The British man who tested positive in Mallorca where he lives is also now clear and has stressed he too had no symptoms and did not feel unwell. His wife and two daughters were tested negative.
Health chiefs in the Canaries have previously asked people not to panic and have assured that the island’s hospitals and medical staff have all the expertise and updated training necessary to deal with coronavirus cases.
This brings the current number of global sufferers up to 80,248 at the time of writing.
Meanwhile, the virus is now raging through Europe, with Italy being one of the most severely affected regions.
There are currently 231 confirmed cases in the country, with seven fatalities since Friday.
The Italian government has sent infected regions, mostly in the north of the country, into quarantine with severe consequences for those who go against official advice.

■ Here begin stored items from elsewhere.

Lemma kept_unref (s0 s : vfs F) (c : Z) :
  ff_ok s -> counted s0 -> kept s0 s (Some c) ->
  exists s', vfs_inode_unref s c = Ret s' /\ ff_ok s' /\ kept s0 s' None /\
    (forall b w, b <> c -> inodes s !! b = Some w -> inodes s' !! b = Some w).
Proof.
  intros Hok [Hcnt _] K. destruct (kept_live _ _ _ K) as [w Ew]. destruct K as [H1 H2 H3 H4 H5 H6].
  pose proof (ff_bound s c w Hok Ew) as Hb. unfold vfs_inode_unref. replace (c =? 0) with false by lia.
  unfold inode_of. rewrite Ew. cbn [of_option obind]. destruct (inodes s0 !! c) as [v|] eqn:Ev.
  - pose proof (H1 c v Ev) as Ec. rewrite decide_True in Ec by done. replace w with (with_refs v (i_refcount v + 1)) in * by congruence.
    pose proof (Hcnt c v Ev) as Hn. cbn [i_refcount with_refs].
    replace (u32 (i_refcount v + 1 - 1)) with (i_refcount v) by (rewrite wrap_small; [lia | split; lia]).
    replace (i_refcount v =? 0) with false by lia. eexists. split; [done |]. split; [by apply ff_refs |]. split.
    + split; cbn; try done.
      * intros a u Ea. rewrite decide_False by done. destruct (decide (a = c)) as [-> | Hne].
        -- rewrite lookup_insert_eq. replace u with v by congruence. by destruct v.
        -- rewrite lookup_insert_ne by done. rewrite (H1 a u Ea). by rewrite decide_False by congruence.
      * intros a E Ha. destruct (decide (a = c)) as [-> | Hne]; [congruence |]. rewrite lookup_insert_ne in Ha by done. by apply H3.
    + intros b u Hne Eb. cbn. by rewrite lookup_insert_ne.
  - destruct (H2 c eq_refl Ev) as (w' & Ew' & Hw). replace w' with w in * by congruence. rewrite Hw. change (u32 (1 - 1) =? 0) with true.
    destruct (ff_free s c w Hok Ew) as (x & -> & Hok'). cbn [obind]. eexists. split; [done |]. split; [done |]. split.
    + split; cbn; try done.
      * intros a u Ea. rewrite decide_False by done. assert (a <> c) by congruence. rewrite lookup_delete_ne by done.
        rewrite (H1 a u Ea). by rewrite decide_False by congruence.
      * intros a E Ha. destruct (decide (a = c)) as [-> | Hne]; [rewrite lookup_delete_eq in Ha; by destruct Ha |].
        rewrite lookup_delete_ne in Ha by done. by apply H3.
    + intros b u Hne Eb. cbn. by rewrite lookup_delete_ne.
Qed.

Lemma find_mount_live (s : vfs F) (l : list (list Z * Z)) (p : list Z) :
  Forall (fun m => m.2 = 0 \/ is_Some (inodes s !! m.2)) l -> find_mount l p <> 0 -> is_Some (inodes s !! find_mount l p).
Proof.
  induction 1 as [|[q a] l [Ha | Ha] _ IH]; cbn [find_mount] in *; [done | |]; destruct (bool_decide (q = p)); cbn in *; try done.
Qed.

(** * The walk *)

Definition plain (comp : list Z) : Prop := comp <> [46; 46] /\ Z.of_nat (length comp) <= NAME_MAX.

Lemma walk_from_ok (comps : list (list Z)) (s0 s : vfs F) (cur : Z) :
  ff_ok s -> counted s0 -> kept s0 s (Some cur) -> Forall plain comps ->
  exists r b s', walk_from fuel comps cur s = Ret (r, b, s') /\ ff_ok s' /\ kept s0 s' (if r =? 0 then Some b else None).
Proof.
  intros Hok Hcnt K HF. revert s cur Hok K. induction HF as [|comp comps [Hdd Hlen] _ IH]; intros s cur Hok K; cbn [walk_from].
  { exists 0, cur, s. by split_and!. }
  case_bool_decide as Ed; [by apply IH |]. rewrite (bool_decide_eq_false_2 (comp = [46; 46])) by done.
  destruct (kept_live _ _ _ K) as [v Ev].
  destruct (component_path_ok s cur v comp Hok Ev Hlen) as (p & s1 & -> & Hok1 & G1). cbn [obind].
  pose proof (kept_grown _ _ _ _ _ K G1) as K1. pose proof (gr_old _ _ _ G1 _ _ Ev) as Ev1.
  set (m := if bool_decide (p = []) then 0 else check_mount_points s1 p).
  destruct (Z.eqb_spec m 0) as [Em | Em]; cbn [negb].
  - unfold inode_of. rewrite Ev1. cbn [of_option obind]. destruct (table_of v ≫= op_lookup) as [f|] eqn:Ef.
    + destruct (ff_lookup s1 cur v f comp Hok1 Ev1 Ef) as (r & b & s2 & -> & Hok2 & G2 & Hb). cbn [obind].
      pose proof (kept_grown _ _ _ _ _ K1 G2) as K2.
      destruct (kept_unref s0 s2 cur Hok2 Hcnt K2) as (s3 & -> & Hok3 & K3 & Hsame). cbn [obind].
      destruct (Z.eqb_spec r 0) as [-> | Hr].
      * destruct (Hb eq_refl) as (Hfresh & w & Ew & Hw). pose proof (ff_bound s1 cur v Hok1 Ev1).
        apply IH; [done |]. apply (kept_adopt s0 s3 b w); [done | | by apply Hsame; [lia |] | done].
        destruct (inodes s0 !! b) as [u|] eqn:Eu; [| done]. exfalso.
        pose proof (ff_bound s1 b _ Hok1 (kp_old _ _ _ K1 b u Eu)). lia.
      * exists (-1), 0, s3. by split_and!.
    + destruct (kept_unref s0 s1 cur Hok1 Hcnt K1) as (s3 & -> & Hok3 & K3 & _). cbn [obind]. exists (-1), 0, s3. by split_and!.
  - assert (Hm : is_Some (inodes s0 !! m)).
    { unfold m, check_mount_points in *. destruct (bool_decide (p = [])); [done |]. rewrite (kp_mounts _ _ _ K1) in *.
      apply find_mount_live; [apply Hcnt | done]. }
    destruct Hm as [u Eu]. destruct (kept_unref s0 s1 cur Hok1 Hcnt K1) as (s2 & -> & Hok2 & K2 & _). cbn [obind].
    destruct (kept_ref s0 s2 m u Hok2 Hcnt K2 Eu) as (s3 & -> & Hok3 & K3). cbn [obind]. by apply IH.
Qed.

(** C23: On a driver whose lookups return new inodes with one reference ([FreshFs]: FAT32
    does, the device file system does not), walking a path without ".." returns; it leaves every inode that was there before as
    it was, except that the inode it hands out has one reference more, and an inode that
    is new has exactly one; when it fails, no reference is taken or lost. *)
Theorem vfs_walk_refs (s : vfs F) (dir : Z) (path : list Z) :
  ff_ok s -> counted s -> is_Some (inodes s !! dir) -> is_Some (inodes s !! root_inode s) ->
  Forall plain (components path) ->
  exists r b s', vfs_walk fuel s dir path = Ret (r, b, s') /\ ff_ok s' /\
    (forall a v, inodes s !! a = Some v ->
       inodes s' !! a = Some (if decide (r = 0 /\ a = b) then with_refs v (i_refcount v + 1) else v)) /\
    (r = 0 -> exists w, inodes s' !! b = Some w /\ (inodes s !! b = None -> i_refcount w = 1)).
Proof.
  intros Hok Hcnt [vd Ed] [vr Er] HF.
  assert (Hw : exists r b s', vfs_walk fuel s dir path = Ret (r, b, s') /\ ff_ok s' /\ kept s s' (if r =? 0 then Some b else None)).
  { pose proof (ff_bound s dir vd Hok Ed). unfold vfs_walk. replace (dir =? 0) with false by lia.
    destruct (bool_decide (path = []) || bool_decide (path = [47])).
    - set (a := if negb _ then _ else _).
      assert (Ha : is_Some (inodes s !! a)).
      { unfold a. destruct (Z.eqb_spec (check_mount_points s [47]) 0) as [E | E]; cbn [negb]; [by exists vr |].
        apply find_mount_live; [apply Hcnt | done]. }
      destruct Ha as [va Ea]. destruct (kept_ref s s a va Hok Hcnt (kept_start s) Ea) as (s' & -> & Hok' & K). cbn [obind].
      by exists 0, a, s'.
    - destruct (kept_ref s s dir vd Hok Hcnt (kept_start s) Ed) as (s' & -> & Hok' & K). cbn [obind]. by apply walk_from_ok. }
  destruct Hw as (r & b & s' & E & Hok' & K). exists r, b, s'. split_and!; [done | done | |].
  - intros a v Ea. rewrite (kp_old _ _ _ K a v Ea). destruct (Z.eqb_spec r 0) as [-> | Hr].
    + do 2 f_equal. destruct (decide (Some b = Some a)); destruct (decide (0 = 0 /\ a = b)); congruence || (exfalso; naive_solver).
    + rewrite !decide_False by naive_solver. done.
  - intros ->. cbn [Z.eqb] in K. destruct (kept_live _ _ _ K) as [w Ew]. exists w. split; [done |]. intros Hn.
    destruct (kp_held _ _ _ K b eq_refl Hn) as (w' & Ew' & Hw'). congruence.
Qed.
End walk.

(** * Paths that are not walked *)

Section bounds.
Context {F : Type} `{FsTable F}.
Variable fuel : nat.

Lemma last_slash_none (name : list Z) : 47 ∉ name -> last_slash name = None.
Proof.
  induction name as [|c name IH]; intros Hn; [done |]. apply not_elem_of_cons in Hn as [Hc Hn]. cbn [last_slash].
  rewrite (IH Hn). by replace (c =? 47) with false by lia.
Qed.

Lemma last_slash_app (dir name : list Z) : 47 ∉ name -> last_slash (dir ++ 47 :: name) = Some (dir, name).
Proof.
  intros Hn. induction dir as [|c dir IH]; cbn [app last_slash].
  - by rewrite (last_slash_none name Hn).
  - by rewrite IH.
Qed.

The FCO states: “If you are already in the regions affected you should follow the instructions of local authorities.”
Meanwhile, the World Health Organisation has offered insight for those who are staying in hotels during the epidemic.
“Being on travel in a hotel room is similarly an issue of practising personal protection measures,” explains Dr Carmen Dolea, Head, IHR Secretariat at the World Health Organisation. AN
“So, you should be careful to wash the hands properly, to use alcohol-based hand rub, make sure that the food hygiene practises are also taken into account.”
Dr Dolea adds: “There is no specific requirement for being in a hotel than being in any other place while being a traveller.
“Similar protection for regular people or regular travellers have to be taken as if for any other type of respiratory infection.”
The Centre for Disease Control and Prevention adds: “Avoid touching your eyes, nose, and mouth with unwashed hands.”